Image credit: Translator Stub taken by Антон Черный under Public Domain.

As a freelance translator and a newbie translator at that, it is exciting to accept your first translation project. However, before you accept any translation project, it is best that you know the requirements involved in any type of translation work, as this can affect your succeeding projects. Do not get too excited and overwhelmed by the fact that someone entrusted you with the task. You have to weigh in the choices first before making your final decision. Here are some tips on what you need to do before closing the deal:

•   Check the source language and the target language. If you are not a master of either language, it could end up a disaster. Thus, you need to check if you have the right knowledge in both languages, and that you are ready and confident that you will be able to do the job. You also need to make sure that you are familiar with the expressions, metaphors and tones used in the given languages.

•    Determine how long it will take you to translate the source document and the technical requirements involved in translating it. Is it just straight translation? Are there technical terms to be addressed? Will it take considerable amount of time to find the appropriate translation into the target language? Are you confident that you can do it alone? Sometimes at first glance, a translation project might look like an easy one, until you get into the heart of it. Make sure that it is within your knowledge and capability. It will be all right not to accept the project if you know that you cannot make a good job of translating it. The client will appreciate your honesty and you will be building a good reputation for not accepting work that you cannot do. It is a huge responsibility and you should be well equipped to handle that responsibility.

•    Ask for a deadline. You need an ample amount of time to finish everything. If this is a rush job and it is your first project, and you think that the deadline is not workable, then do not force yourself. Never compromise anything. Don’t make promises that you will just eventually break as it will tremendously hurt your image.

•    Prepare to discuss the rates. You must be paid based on the number of hours you will spend in doing the translation or the number of pages that you have to deal with. Unless you can come up with a price that is acceptable for both of you, then don’t do anything yet. Corollary to this, you should be knowledgeable on the current rates that freelance translators charge for their work so you do not end up shortchanged.

•    Prepare a simple contract that you and your client can sign. It is best to do some research on this initially or you might even want to consult an attorney. The contract should be binding. See to it that you and your client understand the details. Vague terms should be clarified, especially when it comes to payments, such as down payments and schedule for full payment.

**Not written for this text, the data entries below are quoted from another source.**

(* ===== verification/CdcTraffic.v ===== *)
(** * Bytes through the virtual serial port

    What the class driver's byte functions do to a packet the host has sent
    and to the bank that goes to the host: the lemmas by which the programs
    above the driver reason about their input and output. *)

From S2P Require Import Prelude Machine Endpoint EndpointStream Cdc.

(** ** Receiving *)

(** Bytes read from the data register. *)
Definition taken (h : history) : nat := length (reads UEDATX h).

(** The bytes of [bs] still in the bank, when [n0] bytes had been read before. *)
Definition to_come (n0 : nat) (bs : list Z) (h : history) : list Z := drop (taken h - n0) bs.

Definition selected `{Hardware} (Address : Z) (h : history) : Prop :=
  latch_value UENUM h = reg_trunc UENUM (Z.land Address ENDPOINT_EPNUM_MASK).

(** The host has sent the packet [bs] to the endpoint [Address] of a
    configured device: while it is selected, the byte count is what is still
    to come, and when that is something the OUT flag is up and the data
    register reads its first byte. *)
Record out_packet `{Hardware} (n0 : nat) (Address : Z) (bs : list Z) : Prop := {
  op_count : forall h, selected Address h ->
    reg_trunc UEBCLX (hw_value h UEBCLX) = zlen (to_come n0 bs h);
  op_data : forall h x rest, selected Address h -> to_come n0 bs h = x :: rest ->
    anybit (reg_trunc UEINTX (hw_value h UEINTX)) (BV RXOUTI) = true
    /\ reg_trunc UEDATX (hw_value h UEDATX) = x;
  op_configured : forall h, reg_trunc GPIOR0 (hw_value h GPIOR0) = DEVICE_STATE_Configured;
}.

(** Only the endpoint's selection and its flags are written. *)
Definition not_flags (r : reg) : bool := match r with UENUM | UEINTX => false | _ => true end.
Definition flags_only {G} : relation (st G) := frame not_flags (=).

#[export] Instance ReceiveByte_runs {G} `{Hardware} `{Has USB_ClassInfo_CDC_Device_t G} :
  Runs (G:=G) flags_only CDC_Device_ReceiveByte.
Proof.
  unfold flags_only, CDC_Device_ReceiveByte, cdc_ready, get_DeviceState, Endpoint_SelectEndpoint,
    Endpoint_IsOUTReceived, Endpoint_BytesInEndpoint, Endpoint_Read_8, Endpoint_ClearOUT. runs_go.
Qed.
#[export] Instance BytesReceived_runs {G} `{Hardware} `{Has USB_ClassInfo_CDC_Device_t G} :
  Runs (G:=G) flags_only CDC_Device_BytesReceived.
Proof.
  unfold flags_only, CDC_Device_BytesReceived, cdc_ready, get_DeviceState, Endpoint_SelectEndpoint,
    Endpoint_IsOUTReceived, Endpoint_BytesInEndpoint, Endpoint_ClearOUT. runs_go.
Qed.

Section receive.
Context {G : Type} `{Hardware} `{Has USB_ClassInfo_CDC_Device_t G} (n0 : nat) (bs : list Z).

(** The port is open on a device the packet was sent to, and [rest] of the
    packet is still in the bank. *)
Record receiving (rest : list Z) (s : st G) : Prop := {
  rc_open : BaudRateBPS (LineEncoding (proj (glob s))) <> 0;
  rc_packet : out_packet n0 (et_Address (DataOUTEndpoint (proj (glob s)))) bs;
  rc_taken : (n0 <= taken (hist s))%nat;
  rc_rest : to_come n0 bs (hist s) = rest;
}.

(** The guard of every data function passes. *)
Lemma ready_passes rest s : receiving rest s ->
  wp_ False cdc_ready (fun ok s' => ok = true /\ exists v, s' = St (Rd GPIOR0 v :: hist s) (glob s)) s.
Proof.
  intros [Ho Hp _ _]. unfold cdc_ready, get_DeviceState. do 2 wp_step.
  rewrite (op_configured _ _ _ Hp). change (negb (_ =? DEVICE_STATE_Configured)) with false. cbv match.
  do 3 wp_step. rewrite (proj2 (Z.eqb_neq _ 0) Ho). split; [done|by eexists].
Qed.

Lemma receiving_data (s : st G) rest x :
  to_come n0 bs (hist s) = x :: rest ->
  (n0 <= taken (hist s))%nat -> drop (S (taken (hist s) - n0)) bs = rest.
Proof.
  unfold to_come. intros Hx _.
  replace (S (taken (hist s) - n0)) with ((taken (hist s) - n0) + 1)%nat by lia.
  rewrite <- drop_drop, Hx. done.
Qed.

(** One byte, or -1 when the packet is empty. *)
Lemma receive_byte rest s : receiving rest s ->
  wp_ False CDC_Device_ReceiveByte (fun r s' => flags_only s s' /\
    match rest with
    | [] => r = -1
    | x :: rest' => r = x /\ is_u8 x /\ receiving rest' s'
    end) s.
Proof.
  intros Hr. pose proof Hr as [Ho Hp Ht Hre].
  refine (wp_conseq False False _ _ _ _ (wp_frame False flags_only _ (fun r s' => match rest with
    [] => r = -1 | x :: rest' => r = x /\ is_u8 x /\ receiving rest' s' end) s _) (fun x => x) _);
    [|intros r s' [? ?]; done].
  unfold CDC_Device_ReceiveByte. wp_call (ready_passes rest s Hr). intros ok s1 [-> [v0 ->]].
  cbn [negb]. do 2 wp_step. unfold Endpoint_SelectEndpoint. do 2 wp_step.
  unfold Endpoint_IsOUTReceived. apply wp_bind, wp_flag. cbv zeta. cbn [hist glob].
  set (e := DataOUTEndpoint (proj (glob s))) in *.
  set (h1 := Wr UENUM _ :: Rd GPIOR0 v0 :: hist s).
  assert (Hsel : selected (et_Address e) h1) by (unfold selected, h1; rewrite latch_wr; apply reg_trunc_trunc).
  assert (Hcome : to_come n0 bs h1 = rest) by exact Hre.
  destruct rest as [|x rest].
  - destruct (anybit _ (BV RXOUTI)) eqn:E; [|by apply wp_ret].
    unfold Endpoint_BytesInEndpoint. do 2 wp_step.
    pose proof (op_count _ _ _ Hp (Rd UEINTX (reg_trunc UEINTX (hw_value h1 UEINTX)) :: h1) Hsel) as Hc.
    unfold to_come in Hc, Hcome. change (taken (Rd UEINTX _ :: h1)) with (taken h1) in Hc.
    rewrite Hcome in Hc. rewrite Hc. change (negb (zlen [] =? 0)) with false. cbv match.
    do 3 wp_step. wp_run; done.
  - destruct (op_data _ _ _ Hp h1 x rest Hsel Hcome) as [Hf _]. rewrite Hf.
    unfold Endpoint_BytesInEndpoint. do 2 wp_step.
    set (h2 := Rd UEINTX _ :: h1).
    rewrite (op_count _ _ _ Hp h2 Hsel). change (to_come n0 bs h2) with (to_come n0 bs h1).
    rewrite Hcome, zlen_cons.
    rewrite (proj2 (Z.eqb_neq (1 + zlen rest) 0)) by (pose proof (zlen_nonneg rest); lia).
    cbn [negb]. unfold Endpoint_Read_8. do 2 wp_step. set (h3 := Rd UEBCLX _ :: h2).
    destruct (op_data _ _ _ Hp h3 x rest Hsel Hcome) as [_ Hd]. cbn [hist]. rewrite Hd.
    do 2 wp_step. set (h4 := Rd UEBCLX _ :: Rd UEDATX x :: h3).
    assert (Hfin : forall h, taken h = S (taken (hist s)) ->
      x = x /\ is_u8 x /\ receiving rest (St h (glob s))).
    { intros h Hh. split; [done|]. split; [rewrite <- Hd; apply Z.mod_pos_bound; cbn; lia|].
      split; [done|done|cbn [hist]; lia|]. unfold to_come. cbn [hist]. rewrite Hh.
      replace (S (taken (hist s)) - n0)%nat with (S (taken (hist s) - n0)) by lia.
      by apply (receiving_data s rest x). }
    assert (Hrd : taken h4 = S (taken (hist s))).
    { unfold taken, h4, h3, h2, h1. cbn [reads]. by reg_decide. }
    unfold Endpoint_ClearOUT, when. wp_run; apply Hfin; unfold taken in *; cbn [reads]; reg_decide; exact Hrd.
Qed.

(** The loop that takes bytes until there are none: [f] handles a byte, and
    [I rest] holds when [rest] is still to come. *)
Lemma receive_all (f : Z -> M G unit) (I : list Z -> st G -> Prop) fuel s rest :
  (forall l s1 s2, I l s1 -> flags_only s1 s2 -> I l s2) ->
  (forall x l s1, is_u8 x -> I (x :: l) s1 -> wp_ False (f x) (fun _ s2 => I l s2
     /\ taken (hist s2) = taken (hist s1) /\ proj (glob s2) = proj (glob s1) :> USB_ClassInfo_CDC_Device_t) s1) ->
  receiving rest s -> I rest s -> (length rest < fuel)%nat ->
  wp_ False (loop fuel (fun _ : unit =>
      received_byte ← CDC_Device_ReceiveByte;
      if 0 <=? received_byte then f received_byte ;; mret (inl tt) else mret (inr tt)) tt)
    (fun _ s' => I [] s') s.
Proof.
  intros HI Hf Hr Hs Hfuel.
  apply (wp_loop_total _ (fun _ s1 => exists l, receiving l s1 /\ I l s1)
    (fun _ s1 => length (to_come n0 bs (hist s1)))).
  - by exists rest.
  - by rewrite (rc_rest _ _ Hr).
  - intros [] s1 (l & Hl & HIl). wp_call (receive_byte l s1 Hl). intros r s2 [HF Hm].
    pose proof (HI _ _ _ HIl HF) as HI2. destruct l as [|x l].
    + rewrite Hm. by apply wp_ret.
    + destruct Hm as (-> & Hx & Hr2). rewrite (proj2 (Z.leb_le 0 x)) by (unfold is_u8 in Hx; lia).
      wp_call (Hf x l s2 Hx HI2). intros [] s3 (HI3 & Ht & Hg). apply wp_ret.
      assert (Hr3 : receiving l s3).
      { destruct Hr2 as [H1 H2 H3 H4]. split; [by rewrite Hg|by rewrite Hg|by rewrite Ht|].
        unfold to_come in *. by rewrite Ht. }
      split; [by exists l|]. rewrite (rc_rest _ _ Hr3), (rc_rest _ _ Hl). cbn [length]. lia.
Qed.

(** The test before the loop sees the packet. *)
Lemma bytes_received rest s : receiving rest s -> rest <> [] ->
  wp_ False CDC_Device_BytesReceived (fun n s' => n <> 0 /\ receiving rest s' /\ flags_only s s') s.
Proof.
  intros Hr Hne. pose proof Hr as [Ho Hp Ht Hre].
  refine (wp_conseq False False _ _ _ _ (wp_frame False flags_only _ (fun n s' => n <> 0 /\ receiving rest s') s _)
    (fun x => x) _); [|intros n s' [[? ?] ?]; done].
  unfold CDC_Device_BytesReceived. wp_call (ready_passes rest s Hr). intros ok s1 [-> [v0 ->]].
  cbn [negb]. do 2 wp_step. unfold Endpoint_SelectEndpoint. do 2 wp_step.
  unfold Endpoint_IsOUTReceived. apply wp_bind, wp_flag. cbv zeta. cbn [hist glob].
  set (h1 := Wr UENUM _ :: Rd GPIOR0 v0 :: hist s).
  assert (Hsel : selected (et_Address (DataOUTEndpoint (proj (glob s)))) h1)
    by (unfold selected, h1; rewrite latch_wr; apply reg_trunc_trunc).
  assert (Hcome : to_come n0 bs h1 = rest) by exact Hre.
  destruct rest as [|x rest]; [done|].
  destruct (op_data _ _ _ Hp h1 x rest Hsel Hcome) as [-> _].
  assert (Hn : zlen (x :: rest) <> 0) by (rewrite zlen_cons; pose proof (zlen_nonneg rest); lia).
  unfold Endpoint_BytesInEndpoint. do 2 wp_step. set (h2 := Rd UEINTX _ :: h1).
  rewrite (op_count _ _ _ Hp h2 Hsel). change (to_come n0 bs h2) with (to_come n0 bs h1).
  rewrite Hcome, (proj2 (Z.eqb_neq _ 0) Hn). wp_step.
  set (h3 := Rd UEBCLX _ :: h2). cbn [hist]. rewrite (op_count _ _ _ Hp h3 Hsel).
  change (to_come n0 bs h3) with (to_come n0 bs h1). rewrite Hcome. split; [done|]. split; try done.
Qed.
End receive.

(** ** Sending *)

Section send.
Context {G : Type} `{Hardware} `{Has USB_ClassInfo_CDC_Device_t G}.
Context (k fuel : nat) (Hfp : frame_progress k) (Hwait : (101 * S k < fuel)%nat).

(** A byte is in the bank exactly when the function says so. *)
Lemma send_byte c (s : st G) : is_u8 c ->
  wp_ False (CDC_Device_SendByte fuel c) (fun r s' => glob s' = glob s /\ exists tr,
    hist s' = tr ++ hist s
    /\ writes UEDATX tr = (if r =? ENDPOINT_READYWAIT_NoError then [c] else [])) s.
Proof.
  intros Hc. unfold CDC_Device_SendByte, cdc_ready, get_DeviceState.
  set (h := hist s). set (g := glob s).
  assert (Hdone : forall h', (exists tr, h' = tr ++ h /\ writes UEDATX tr = []) ->
    wp_ False (Endpoint_Write_8 c ;; mret ENDPOINT_READYWAIT_NoError) (fun r s' => glob s' = g /\
      exists tr, hist s' = tr ++ h
        /\ writes UEDATX tr = (if r =? ENDPOINT_READYWAIT_NoError then [c] else [])) (St h' g)).
  { intros h' (tr & -> & Hw). unfold Endpoint_Write_8. wp_run. split; [done|].
    exists (Wr UEDATX c :: tr). cbn [writes]. reg_decide. rewrite Hw.
    by rewrite reg_trunc_u8 by done. }
  do 3 wp_step. destruct (negb (_ =? DEVICE_STATE_Configured)).
  { apply wp_ret. cbn [negb]. apply wp_ret. split; [done|]. by eexists [_]. }
  do 3 wp_step. destruct (BaudRateBPS _ =? 0); cbn [negb].
  { apply wp_ret. split; [done|]. by eexists [_]. }
  do 2 wp_step. unfold Endpoint_SelectEndpoint. do 2 wp_step. unfold Endpoint_IsReadWriteAllowed.
  apply wp_bind, wp_flag. cbv zeta. apply wp_bind.
  destruct (anybit _ (BV RWAL)); cbn [negb].
  - apply wp_ret. change (negb (ENDPOINT_READYWAIT_NoError =? ENDPOINT_READYWAIT_NoError)) with false.
    cbv match. apply Hdone. by eexists [_; _; _].
  - unfold Endpoint_ClearIN, reg_clr. do 4 wp_step. cbn [hist glob].
    match goal with |- wp_ _ _ _ ?x => set (s1 := x) end.
    assert (H1 : exists tr, hist s1 = tr ++ h /\ writes UEDATX tr = []) by (by eexists [_; _; _; _; _]).
    assert (Hg1 : glob s1 = g) by done. clearbody s1.
    wp_spec (wp_and _ _ _ s1 (wait_quiet k fuel Hfp Hwait s1)
      (wp_frame False (frame (fun _ => true) eq) _ _ s1 (wait_quiet k fuel Hfp Hwait s1))).
    intros r [h2 g2] [(_ & t & Ht & Hq) [_ [_ Hg]]]. cbn [hist glob] in *.
    assert (H2 : exists tr, h2 = tr ++ h /\ writes UEDATX tr = []).
    { destruct H1 as (tr & Hh1 & Hw1). exists (t ++ tr). rewrite Ht, Hh1, app_assoc.
      by rewrite writes_app, Hq, Hw1. }
    replace g2 with g by congruence. clear Hg.
    destruct (r =? ENDPOINT_READYWAIT_NoError) eqn:E; cbn [negb]; [by apply Hdone|].
    apply wp_ret. rewrite E. split; [done|]. exact H2.
Qed.
End send.

(** ** Examples *)

(** A host that has sent one packet to a configured device. *)
Definition packet_host (bs : list Z) : Hardware := fun h r =>
  match r with
  | UEBCLX => zlen (to_come 0 bs h)
  | UEINTX => match to_come 0 bs h with [] => 0 | _ => BV RXOUTI end
  | UEDATX => match to_come 0 bs h with [] => 0 | x :: _ => x end
  | GPIOR0 => DEVICE_STATE_Configured
  | _ => default 0 (last_wr r h)
  end.

Lemma packet_host_sends bs Address :
  Forall is_u8 bs -> zlen bs < 256 -> @out_packet (packet_host bs) 0 Address bs.
Proof.
  intros HB Hlen. split; [| |done].
  - intros h _. cbn [hw_value packet_host]. apply reg_trunc_u8; [done|].
    unfold to_come, is_u8, zlen in *. rewrite length_drop. lia.
  - intros h x rest _ Hc. cbn [hw_value packet_host]. rewrite Hc. split; [done|].
    apply reg_trunc_u8; [done|]. pose proof (Forall_drop is_u8 (taken h - 0) bs HB) as HF.
    fold (to_come 0 bs h) in HF. rewrite Hc in HF. by inversion_clear HF.
Qed.

(** A host that takes every bank, with the port open. *)
Definition open_port : USB_ClassInfo_CDC_Device_t :=
  set_LineEncoding (mkLineEncoding 115200 0 0 8) witness_cdc.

In short, accepting a translation job is not just a matter of being given an offer and accepting it right away. There are several steps involved before making a final decision. The moment you accept the job, you take on the responsibility of producing quality results on time. If this is your first job, then it could make or break you. If you have proven your worth, you will surely get more clients in the future. Remember that words of mouth can spread like fire.

AUTHOR
Bernadine Racoma

Bernadine is a writer, researcher, professional and multi-awarded blogger and new media consultant. She brings with her a rich set of experience in the corporate world, as well as in the field of research and writing. Having taken early retirement after working as an international civil servant and traveling the world for 22 years, she has aggressively pursued her main interest in writing and research. You can also find Bernadine Racoma at .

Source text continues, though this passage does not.